Until now, visitors have only been able to imagine the engineering magic hidden behind The Wheel’s curved steel and soaring arches, but canal custodians Scottish Canals today announced a unique opportunity to take a tour inside the world’s only rotating boat lift in February.
Since its opening in 2002, The Falkirk Wheel has become one of Scotland’s busiest tourist attractions, attracting visitors from all over the world keen to marvel at the working sculpture. The Wheel combines modern engineering and technology with ancient principles set out by Archimedes more than 2000 years ago to link the Forth and Clyde Canal to the Union Canal, 35 metres (115 feet) above.
Richard Millar, director of infrastructure at Scottish Canals, said: ‘We’re excited to offer this exclusive tour of The Falkirk Wheel, which has never been done before. The whole experience will be absolutely unique – The Wheel is the world’s only rotating boat lift, and it’s an incredible example of how design and technology can combine with art and sculpture to create a practical solution to an engineering challenge.
‘The design solution integral to The Falkirk Wheel is so elegant; lifting boats 35 metre into the air in just a matter of minutes.
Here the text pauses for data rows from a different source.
(** The outer block: primary, then backup, then session. *)
Definition loadData_try : M (option value) :=
  (* Try primary storage first *)
  stored <- getItem STORAGE_KEY ;;
  (* If primary storage is empty, try backup storage *)
  stored <- (if negb (present stored) then
               backup <- getItem BACKUP_KEY ;;
               if present backup then
                 backupData <- lift (parse_item backup) ;;
                 obj <- ledger_from backupData ;;
                 ret (Some (JSON_stringify obj))
               else ret stored
             else ret stored) ;;
  (* If still no data, try session storage *)
  stored <- (if negb (present stored) then getItem SESSION_KEY else ret stored) ;;
  if present stored then
    data <- lift (parse_item stored) ;;
    r <- ledger_from data ;;
    ret (Some r)
  else ret None.

Definition loadData : M value :=
  returned <-
    try_catch loadData_try
      (fun error =>
         console_error "Error loading data:" ;;
         (* Try to recover from backup if main storage is corrupted *)
         loadData_recover) ;;
  match returned with
  | Some r => ret r
  | None => ret empty_ledger
  end.

(** [!data || !Array.isArray(data.transactions) || !Array.isArray(data.categories)] *)
Definition invalid (data : value) : M bool :=
  if negb (truthy data) then ret true
  else
    transactions <- lift (member data "transactions") ;;
    if negb (isArray transactions) then ret true
    else
      categories <- lift (member data "categories") ;;
      ret (negb (isArray categories)).

Definition saveData (now : Z) (data : value) : M unit :=
  try_catch
    ((* Validate data before saving *)
     bad <- invalid data ;;
     if bad : bool then console_error "Invalid data structure for saving"
     else
       (* Save to primary storage *)
       setItem STORAGE_KEY (JSON_stringify data) ;;
       (* Create backup with timestamp *)
       let backupData :=
         spread_with data [("lastBackup", VStr (toISOString now));
                           ("version", VStr "1.0");
                           ("dataIntegrity", VBool true)] in
       setItem BACKUP_KEY (JSON_stringify backupData) ;;
       (* Save to session storage as additional backup *)
       setItem SESSION_KEY (JSON_stringify data) ;;
       (* Additional persistence layer for critical data *)
       try_catch
         (transactions <- lift (member data "transactions") ;;
          transactionCount <- lift (length_prop transactions) ;;
          categories <- lift (member data "categories") ;;
          categoryCount <- lift (length_prop categories) ;;
          let criticalData :=
            VObj [("transactionCount", transactionCount);
                  ("categoryCount", categoryCount);
                  ("lastSaved", VStr (toISOString now));
                  ("checksum", VNum (Fin (JSON_length data)))] in
          setItem META_KEY (JSON_stringify criticalData))
         (fun metaError => console_warn "Could not save metadata:"))
    (fun error =>
       console_error "Error saving data:" ;;
       (* Try alternative storage methods if primary fails *)
       try_catch
         (setItem SESSION_KEY (JSON_stringify data) ;;
          alert "Data saved to session storage as backup. Please export your data for safety.")
         (fun sessionError =>
            console_error "Error saving to session storage:" ;;
            alert "Warning: Unable to save data. Please export your data as backup.")).

(** The link that [exportToJSON] clicks downloads [dataStr] under the name
    [exportFileDefaultName]. *)
Definition download (filename : string) (content : text) : M unit :=
  fun w => (Ok tt, emit (Download filename content) w).

Definition exportToJSON (now : Z) (data : value) : M unit :=
  let dataStr := JSON_stringify data in
  let exportFileDefaultName :=
    "decoricks-finance-" +:+ before_T (toISOString now) +:+ ".json" in
  download exportFileDefaultName dataStr.


(** ** utils/notifications.ts *)

Definition getNotifications : M (list AppNotification.t) :=
  returned <-
    try_catch
      (stored <- getItem NOTIFICATIONS_KEY ;;
       if present stored then
         parsed <- lift (parse_as stored) ;;
         ret (Some parsed)
       else ret None)
      (fun error =>
         console_error "Error loading notifications:" ;;
         ret None) ;;
  match returned with
  | Some parsed => ret parsed
  | None => ret []
  end.

Definition saveNotifications (notifications : list AppNotification.t) : M unit :=
  try_catch
    (setItem NOTIFICATIONS_KEY (Encoded notifications))
    (fun error => console_error "Error saving notifications:").

(** [new Notification(title, { body, icon, tag })] *)
Definition show_notification (title body tag : string) : M unit :=
  fun w => (Ok tt, emit (BrowserNotification title body tag) w).

Definition permission : M bool :=
  fun w => (Ok (permission_granted w), w).

(** [random] is [Math.random().toString(36).substr(2)]. *)
Definition addNotification (now : Z) (random : string)
    (title message : string) (type : NotificationType) : M unit :=
  notifications <- getNotifications ;;
  let newNotification :=
    AppNotification.mk (toString36 now +:+ random) title message type
                       (toISOString now) false in
  (* notifications.unshift(newNotification) *)
  let notifications := newNotification :: notifications in
  (* Keep only last 50 notifications *)
  let notifications :=
    if (50 <? length notifications)%nat
    then take 50 notifications   (* notifications.splice(50) *)
    else notifications in
  saveNotifications notifications ;;
  (* Show browser notification if permission granted *)
  granted <- permission ;;
  if granted : bool
  then show_notification title message (AppNotification.id newNotification)
  else ret tt.


(** ** utils/autoDownload.ts *)

Definition getAutoDownloadSettings : M AutoDownloadSettings.t :=
  returned <-
    try_catch
      (stored <- getItem AUTO_DOWNLOAD_KEY ;;
       if present stored then
         parsed <- lift (parse_as stored) ;;
         ret (Some parsed)
       else ret None)
      (fun error =>
         console_error "Error loading auto-download settings:" ;;
         ret None) ;;
  match returned with
  | Some parsed => ret parsed
  | None => ret (AutoDownloadSettings.mk true EmptyString WEEK_IN_MS json)
  end.

Definition shouldAutoDownload (now : Z) : M bool :=
  settings <- getAutoDownloadSettings ;;
  if negb (AutoDownloadSettings.enabled settings) then ret false
  else if blank (AutoDownloadSettings.lastDownload settings) then ret true
  else
    let lastDownload := Date_parse (AutoDownloadSettings.lastDownload settings) in
    let timeDiff := time_diff now lastDownload in
    ret (ge timeDiff (AutoDownloadSettings.downloadInterval settings)).
(** * Verification of scripts/classify_documents.py

    Shallow embedding of the document classifier: the rule engine
    ([classify_document]), the metadata extractors, the index client
    ([search_documents], [update_documents_batch]) and the orchestrator
    ([run_classification]).

    Python's [re] module is modelled by a backtracking matcher for the
    subset of the regular-expression syntax that the source patterns use;
    patterns are kept as the source's strings and parsed by [Re.compile].
    Strings are ASCII ([Stdlib.String.string]). *)

From Stdlib Require Import String Ascii List ZArith Lia Bool.
From Stdlib Require Import DecimalString Sorted Permutation.
From stdpp Require Import gmap strings.
Import ListNotations.
Open Scope list_scope.

(* ================================================================== *)
(** ** Python's [re] module, restricted to the syntax of the source     *)
(* ================================================================== *)

Module Re.

(** ASCII [str.lower]. *)
Definition lower_char (c : ascii) : ascii :=
  let n := nat_of_ascii c in
  if (65 <=? n) && (n <=? 90) then ascii_of_nat (n + 32) else c.

Definition is_digit (c : ascii) : bool :=
  let n := nat_of_ascii c in (48 <=? n) && (n <=? 57).

(** [\s] on str patterns: the characters for which [str.isspace] holds
    (ASCII part: tab, newline, vertical tab, form feed, carriage return,
    the separators 0x1c..0x1f and space). *)
Definition is_space (c : ascii) : bool :=
  let n := nat_of_ascii c in
  ((9 <=? n) && (n <=? 13)) || ((28 <=? n) && (n <=? 32)).

Definition newline : ascii := ascii_of_nat 10.

(** One item of a character class [[...]]. *)
Inductive citem : Type :=
| CChar (c : ascii)
| CDigit
| CSpace.

Inductive regex : Type :=
| RChar (c : ascii)                    (* literal character *)
| RAny                                 (* . (no DOTALL) *)
| RClass (neg : bool) (items : list citem)  (* [..], [^..], \d, \s *)
| RBol                                 (* ^ (no MULTILINE) *)
| REol                                 (* $ *)
| REps
| RSeq (r1 r2 : regex)
| RAlt (r1 r2 : regex)                 (* | ; also r? = (r|) *)
| RStar (r : regex)                    (* greedy *; r+ = r r* *)
| RGroup (r : regex)                   (* capturing group 1 *)
| RNegLook (r : regex).                (* (?!r) *)

(** Membership with [re.IGNORECASE]: characters are compared lower-cased. *)
Definition citem_mem (x : ascii) (it : citem) : bool :=
  match it with
  | CChar c => Ascii.eqb (lower_char c) (lower_char x)
  | CDigit => is_digit x
  | CSpace => is_space x
  end.

Definition class_mem (items : list citem) (x : ascii) : bool :=
  existsb (citem_mem x) items.

(** The span of group 1, if it took part in the match. *)
Definition caps := option (nat * nat).

(** The greedy repetition loop of [r*], given the matcher [mr] of [r]:
    one more round of [r] first, then the continuation.  A round that
    consumes nothing ends the loop, like sre. *)
Fixpoint star_loop
    (mr : nat -> caps -> (nat -> caps -> option (nat * caps)) -> option (nat * caps))
    (k : nat -> caps -> option (nat * caps)) (n i : nat) (c : caps)
  : option (nat * caps) :=
  match n with
  | O => k i c
  | S n' =>
      match mr i c (fun j c' => if Nat.ltb i j then star_loop mr k n' j c' else None) with
      | Some x => Some x
      | None => k i c
      end
  end.

(** Backtracking matcher in continuation-passing style: [m w r i c k]
    tries the alternatives of [r] at position [i] of the subject [w] in
    Python's priority order (greedy first) and passes each end position
    to [k]; the first answer of [k] wins.  Each round of [RStar]
    consumes a character, so [S (length w - i)] rounds always suffice. *)
Fixpoint m (w : list ascii) (r : regex) (i : nat) (c : caps)
         (k : nat -> caps -> option (nat * caps)) {struct r}
  : option (nat * caps) :=
  match r with
  | RChar a =>
      match nth_error w i with
      | Some x => if Ascii.eqb (lower_char x) (lower_char a) then k (S i) c else None
      | None => None
      end
  | RAny =>
      match nth_error w i with
      | Some x => if Ascii.eqb x newline then None else k (S i) c
      | None => None
      end
  | RClass neg items =>
      match nth_error w i with
      | Some x => if xorb neg (class_mem items x) then k (S i) c else None
      | None => None
      end
  | RBol => if Nat.eqb i 0 then k i c else None
  | REol =>
      if Nat.eqb i (length w)
         || (Nat.eqb (S i) (length w)
             && match nth_error w i with
                | Some x => Ascii.eqb x newline | None => false end)
      then k i c else None
  | REps => k i c
  | RSeq r1 r2 => m w r1 i c (fun j c' => m w r2 j c' k)
  | RAlt r1 r2 =>
      match m w r1 i c k with
      | Some x => Some x
      | None => m w r2 i c k
      end
  | RStar r1 => star_loop (m w r1) k (S (length w - i)) i c
  | RGroup r1 => m w r1 i c (fun j _ => k j (Some (i, j)))
  | RNegLook r1 =>
      match m w r1 i c (fun j c' => Some (j, c')) with
      | Some _ => None
      | None => k i c
      end
  end.

(** A match object: start, end and the span of group 1. *)
Definition match_obj := (nat * nat * caps)%type.

Fixpoint search_from (w : list ascii) (r : regex) (i : nat) (n : nat)
  : option match_obj :=
  match n with
  | O => None
  | S n' =>
      match m w r i None (fun j c => Some (j, c)) with
      | Some (j, c) => Some (i, j, c)
      | None => search_from w r (S i) n'
      end
  end.

(** [re.search] tries every start position 0 .. len(w). *)
Definition search_re (r : regex) (s : string) : option match_obj :=
  let w := list_ascii_of_string s in search_from w r 0 (S (length w)).

(** ** Parser for the pattern syntax *)

Definition ceq (a b : ascii) : bool := Ascii.eqb a b.

(** Escapes: [\d], [\s] and escaped punctuation; other letters are not
    supported (parse failure). *)
Definition escape_item (e : ascii) : option citem :=
  if ceq e "d" then Some CDigit
  else if ceq e "s" then Some CSpace
  else if is_digit e || (let n := nat_of_ascii (lower_char e) in
                         (97 <=? n) && (n <=? 122))
  then None else Some (CChar e).

Fixpoint p_class (s : list ascii) : option (list citem * list ascii) :=
  match s with
  | [] => None
  | c :: s' =>
      if ceq c "]" then Some ([], s')
      else if ceq c "-" then None   (* ranges are not supported *)
      else if ceq c "\" then
        match s' with
        | e :: s'' =>
            match escape_item e, p_class s'' with
            | Some it, Some (its, rest) => Some (it :: its, rest)
            | _, _ => None
            end
        | [] => None
        end
      else match p_class s' with
           | Some (its, rest) => Some (CChar c :: its, rest)
           | None => None
           end
  end.

Definition item_regex (it : citem) : regex :=
  match it with
  | CChar c => RChar c
  | _ => RClass false [it]
  end.

Definition expect_close (res : option (regex * list ascii)) (f : regex -> regex)
  : option (regex * list ascii) :=
  match res with
  | Some (r, c :: rest) => if ceq c ")" then Some (f r, rest) else None
  | _ => None
  end.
Setting foot inside the structure is like nothing else on the planet – from the hum of the generators to the eerie silence of central spindle, it’s a magical experience.’
He added: ‘Whether you’re curious by nature or a keen engineering buff, this is a fantastic opportunity to be one of only a handful of people to step inside the heart of this remarkable moving sculpture and see its revolutionary engineering first-hand.’
Just a small number of people will have the chance to step inside The Wheel on 23 February, with those fortunate enough to secure a place on the tours enjoying an in-depth discussion of The Wheel’s design, mechanics and engineering, before exploring the structure itself.
The tour will explore the internal workings of the colossal engineering icon, with visitors climbing through the heart of The Wheel, into the hum and thrum of its engine room, the eerie silence and shadows of its central spindle, and emerging onto the upper aqueduct for spectacular views of the Ochil Hills in the distance.
Scottish Canals is also offering a less-specialised guided engineering tour on 23 and 24 February so those with an interest in The Wheel, and how it works, can discover more. These tours will include access to external areas not open to the public, with a walk to the end of the 110 metre aqueduct, then over the 150-metre-long Roughcastle Tunnel – presenting an exclusive opportunity for an almost bird’s eye view of the sculpture.
Tickets for both tours are now on sale, and can be booked at www.thefalkirkwheel.co.uk.